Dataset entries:

========

Definition sample_session : Session := Eval vm_compute in
  default (createSession (host := sample_host) 0 no_overrides)
    (normalizeSession (host := sample_host) 0 false sample_running_json).
Definition sample_world : World (receipts := one_receipt) :=
  mkWorld _ (Stored (json_disk (serializeSessionForDisk (host := sample_host) sample_session))) 0 []
    (None, true).

Lemma sample_normalized :
  normalizeSession (host := sample_host) 0 false sample_running_json = Some sample_session.
Proof. vm_compute. reflexivity. Qed.

Lemma sample_holds : holds (host := sample_host) sample_world sample_session.
Proof.
  assert (Hm : mem_stable (host := sample_host) sample_session).
  { split; try reflexivity.
    - apply map_Forall_to_list. vm_compute. repeat constructor.
    - vm_compute. split; [reflexivity|discriminate]. }
  split; [reflexivity|exact (normalizeSession_ok (host := sample_host) _ _ _ _ sample_normalized)
         |exact Hm| |reflexivity].
  split; [|split; reflexivity]. split; try reflexivity.
  - apply map_Forall_to_list. vm_compute. repeat constructor.
  - vm_compute. split; [reflexivity|discriminate].
Qed.

Lemma bound_selection_restart_resets_witness :
  ∃ saved t, (markStepStarted (host := sample_host) "provider_selection" sample_world).1 = Ok saved
  ∧ saved = createSession (host := sample_host) t no_overrides <| updatedAt := updatedAt saved |>
  ∧ stationExpressIntent saved = None ∧ steps saved = defaultSteps ∧ checkpoint saved = None.
Proof.
  apply (bound_selection_restart_resets (host := sample_host) sample_world sample_session
    (StationIntent "deepseek-v4-flash" "my-box" None (Some ("served", "deepseek-ai/DeepSeek-V4-Flash"))));
    [exact one_url_law|exact sample_holds|reflexivity|vm_compute; reflexivity..].
Defined.

Lemma markStepSkipped_keeps_outcomes_witness :
  ∃ saved, (markStepSkipped (host := sample_host) "gateway" sample_world).1 = Ok saved
  ∧ saved = sample_session <| steps := steps saved |> <| updatedAt := updatedAt saved |>
  ∧ ∀ k, steps saved !! k = skip_step "gateway" k <$> (steps sample_session !! k).
Proof.
  apply (markStepSkipped_keeps_outcomes (host := sample_host) "gateway");
    [exact one_url_law|exact sample_holds|reflexivity].
Defined.

Lemma completeSession_durable_witness :
  let out := completeSession (host := sample_host) (JObj [("policyPresets", JNull)]) true sample_world in
  match out.1 with
  | Throw ReceiptMismatch => w_disk out.2 = w_disk sample_world ∧ w_events out.2 = w_events sample_world
  | Throw _ => ∃ s2, holds (host := sample_host) out.2 s2 ∧ completed s2
      ∧ w_events out.2 = w_events sample_world
      ∧ (stationExpressReceiptRetirement s2 = None
         ∨ stationExpressReceiptRetirement s2 = pending_generation sample_session)
  | Ok r => holds (host := sample_host) out.2 r ∧ completed r
      ∧ stationExpressReceiptRetirement r = None
      ∧ map ev_type (w_events out.2) = map ev_type (w_events sample_world)
          ++ completion_event_types (host := sample_host) (JObj [("policyPresets", JNull)]) true
               sample_session
  end.
Proof.
  apply (completeSession_durable (host := sample_host));
    [exact one_url_law|exact sample_holds|].
  destruct (h_mem _ _ sample_holds), (h_persist _ _ sample_holds) as [[] ?].
  split; [by split|split; [by split|done]|done].
Defined.

Lemma updateSession_is_a_register_witness :
  let w2 := sample_world <| w_tick := 2 |> in
  let saved := set_step "gateway" (mkStep SFailed None None (Some "no route")) sample_session
                 <| updatedAt := "2026-01-01T00:00:00.000Z" |> in
  (updateSession (host := sample_host) (step_failed (host := sample_host) "gateway" (Some "no route"))
     sample_world).1 = Ok saved
  ∧ (loadSession (host := sample_host)
       (updateSession (host := sample_host)
          (step_failed (host := sample_host) "gateway" (Some "no route")) sample_world).2).1
    = Ok (Some saved).
Proof.
  pose proof sample_holds as [_ Hok Hm Hp _].
  apply (updateSession_is_a_register (host := sample_host) _ sample_world (sample_world <| w_tick := 2 |>)
    sample_session (set_step "gateway" (mkStep SFailed None None (Some "no route")) sample_session));
    [exact one_url_law|exact sample_holds|vm_compute; reflexivity| | | |reflexivity].
  - apply (set_step_ok (host := sample_host) "gateway" (mkStep SPending None None None));
      [exact Hok|vm_compute; reflexivity|discriminate].
  - apply (set_step_stable (host := sample_host)); [exact Hm|reflexivity].
  - apply (set_step_persist (host := sample_host)); [exact Hp|reflexivity].
Defined.

Lemma finalize_records_one_failure_witness :
  ∃ saved w1,
    runs (finalizeIncompleteOnboardStep (host := sample_host) "sandbox" (Some "killed") true)
      sample_world (Ok (Some saved)) w1
    ∧ holds (host := sample_host) w1 saved
    ∧ m_state (machine saved) = StFailed
    ∧ m_revision (machine saved) = js_succ (m_revision (machine sample_session))
    ∧ status saved = "failed"
    ∧ st_status <$> (steps saved !! "sandbox") = Some SFailed
    ∧ (f_message <$> failure saved) = Some (Some "killed")
    ∧ map ev_type (w_events w1) = map ev_type (w_events sample_world) ++ [EvStateFailed; EvFailed]
    ∧ ∀ n' message' interrupted',
        (finalizeIncompleteOnboardStep (host := sample_host) n' message' interrupted' w1).1
        = Ok (Some saved)
        ∧ w_disk (finalizeIncompleteOnboardStep (host := sample_host) n' message' interrupted' w1).2
          = w_disk w1
        ∧ w_events (finalizeIncompleteOnboardStep (host := sample_host) n' message' interrupted' w1).2
          = w_events w1.
Proof.
  apply (finalize_records_one_failure (host := sample_host) "sandbox" (Some "killed") true sample_world
    sample_session (mkStep SInProgress None None None));
    [exact one_url_law|exact sample_holds| |reflexivity].
  split; [vm_compute; reflexivity|discriminate|reflexivity|reflexivity].
Defined.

========

### WHAT IS BEING ASKED
Please retype every entry above exactly as it stands.

### RESPONSE BOX
Definition sample_session : Session := Eval vm_compute in
  default (createSession (host := sample_host) 0 no_overrides)
    (normalizeSession (host := sample_host) 0 false sample_running_json).
Definition sample_world : World (receipts := one_receipt) :=
  mkWorld _ (Stored (json_disk (serializeSessionForDisk (host := sample_host) sample_session))) 0 []
    (None, true).

Lemma sample_normalized :
  normalizeSession (host := sample_host) 0 false sample_running_json = Some sample_session.
Proof. vm_compute. reflexivity. Qed.

Lemma sample_holds : holds (host := sample_host) sample_world sample_session.
Proof.
  assert (Hm : mem_stable (host := sample_host) sample_session).
  { split; try reflexivity.
    - apply map_Forall_to_list. vm_compute. repeat constructor.
    - vm_compute. split; [reflexivity|discriminate]. }
  split; [reflexivity|exact (normalizeSession_ok (host := sample_host) _ _ _ _ sample_normalized)
         |exact Hm| |reflexivity].
  split; [|split; reflexivity]. split; try reflexivity.
  - apply map_Forall_to_list. vm_compute. repeat constructor.
  - vm_compute. split; [reflexivity|discriminate].
Qed.

Lemma bound_selection_restart_resets_witness :
  ∃ saved t, (markStepStarted (host := sample_host) "provider_selection" sample_world).1 = Ok saved
  ∧ saved = createSession (host := sample_host) t no_overrides <| updatedAt := updatedAt saved |>
  ∧ stationExpressIntent saved = None ∧ steps saved = defaultSteps ∧ checkpoint saved = None.
Proof.
  apply (bound_selection_restart_resets (host := sample_host) sample_world sample_session
    (StationIntent "deepseek-v4-flash" "my-box" None (Some ("served", "deepseek-ai/DeepSeek-V4-Flash"))));
    [exact one_url_law|exact sample_holds|reflexivity|vm_compute; reflexivity..].
Defined.

Lemma markStepSkipped_keeps_outcomes_witness :
  ∃ saved, (markStepSkipped (host := sample_host) "gateway" sample_world).1 = Ok saved
  ∧ saved = sample_session <| steps := steps saved |> <| updatedAt := updatedAt saved |>
  ∧ ∀ k, steps saved !! k = skip_step "gateway" k <$> (steps sample_session !! k).
Proof.
  apply (markStepSkipped_keeps_outcomes (host := sample_host) "gateway");
    [exact one_url_law|exact sample_holds|reflexivity].
Defined.

Lemma completeSession_durable_witness :
  let out := completeSession (host := sample_host) (JObj [("policyPresets", JNull)]) true sample_world in
  match out.1 with
  | Throw ReceiptMismatch => w_disk out.2 = w_disk sample_world ∧ w_events out.2 = w_events sample_world
  | Throw _ => ∃ s2, holds (host := sample_host) out.2 s2 ∧ completed s2
      ∧ w_events out.2 = w_events sample_world
      ∧ (stationExpressReceiptRetirement s2 = None
         ∨ stationExpressReceiptRetirement s2 = pending_generation sample_session)
  | Ok r => holds (host := sample_host) out.2 r ∧ completed r
      ∧ stationExpressReceiptRetirement r = None
      ∧ map ev_type (w_events out.2) = map ev_type (w_events sample_world)
          ++ completion_event_types (host := sample_host) (JObj [("policyPresets", JNull)]) true
               sample_session
  end.
Proof.
  apply (completeSession_durable (host := sample_host));
    [exact one_url_law|exact sample_holds|].
  destruct (h_mem _ _ sample_holds), (h_persist _ _ sample_holds) as [[] ?].
  split; [by split|split; [by split|done]|done].
Defined.

Lemma updateSession_is_a_register_witness :
  let w2 := sample_world <| w_tick := 2 |> in
  let saved := set_step "gateway" (mkStep SFailed None None (Some "no route")) sample_session
                 <| updatedAt := "2026-01-01T00:00:00.000Z" |> in
  (updateSession (host := sample_host) (step_failed (host := sample_host) "gateway" (Some "no route"))
     sample_world).1 = Ok saved
  ∧ (loadSession (host := sample_host)
       (updateSession (host := sample_host)
          (step_failed (host := sample_host) "gateway" (Some "no route")) sample_world).2).1
    = Ok (Some saved).
Proof.
  pose proof sample_holds as [_ Hok Hm Hp _].
  apply (updateSession_is_a_register (host := sample_host) _ sample_world (sample_world <| w_tick := 2 |>)
    sample_session (set_step "gateway" (mkStep SFailed None None (Some "no route")) sample_session));
    [exact one_url_law|exact sample_holds|vm_compute; reflexivity| | | |reflexivity].
  - apply (set_step_ok (host := sample_host) "gateway" (mkStep SPending None None None));
      [exact Hok|vm_compute; reflexivity|discriminate].
  - apply (set_step_stable (host := sample_host)); [exact Hm|reflexivity].
  - apply (set_step_persist (host := sample_host)); [exact Hp|reflexivity].
Defined.

Lemma finalize_records_one_failure_witness :
  ∃ saved w1,
    runs (finalizeIncompleteOnboardStep (host := sample_host) "sandbox" (Some "killed") true)
      sample_world (Ok (Some saved)) w1
    ∧ holds (host := sample_host) w1 saved
    ∧ m_state (machine saved) = StFailed
    ∧ m_revision (machine saved) = js_succ (m_revision (machine sample_session))
    ∧ status saved = "failed"
    ∧ st_status <$> (steps saved !! "sandbox") = Some SFailed
    ∧ (f_message <$> failure saved) = Some (Some "killed")
    ∧ map ev_type (w_events w1) = map ev_type (w_events sample_world) ++ [EvStateFailed; EvFailed]
    ∧ ∀ n' message' interrupted',
        (finalizeIncompleteOnboardStep (host := sample_host) n' message' interrupted' w1).1
        = Ok (Some saved)
        ∧ w_disk (finalizeIncompleteOnboardStep (host := sample_host) n' message' interrupted' w1).2
          = w_disk w1
        ∧ w_events (finalizeIncompleteOnboardStep (host := sample_host) n' message' interrupted' w1).2
          = w_events w1.
Proof.
  apply (finalize_records_one_failure (host := sample_host) "sandbox" (Some "killed") true sample_world
    sample_session (mkStep SInProgress None None None));
    [exact one_url_law|exact sample_holds| |reflexivity].
  split; [vm_compute; reflexivity|discriminate|reflexivity|reflexivity].
Defined.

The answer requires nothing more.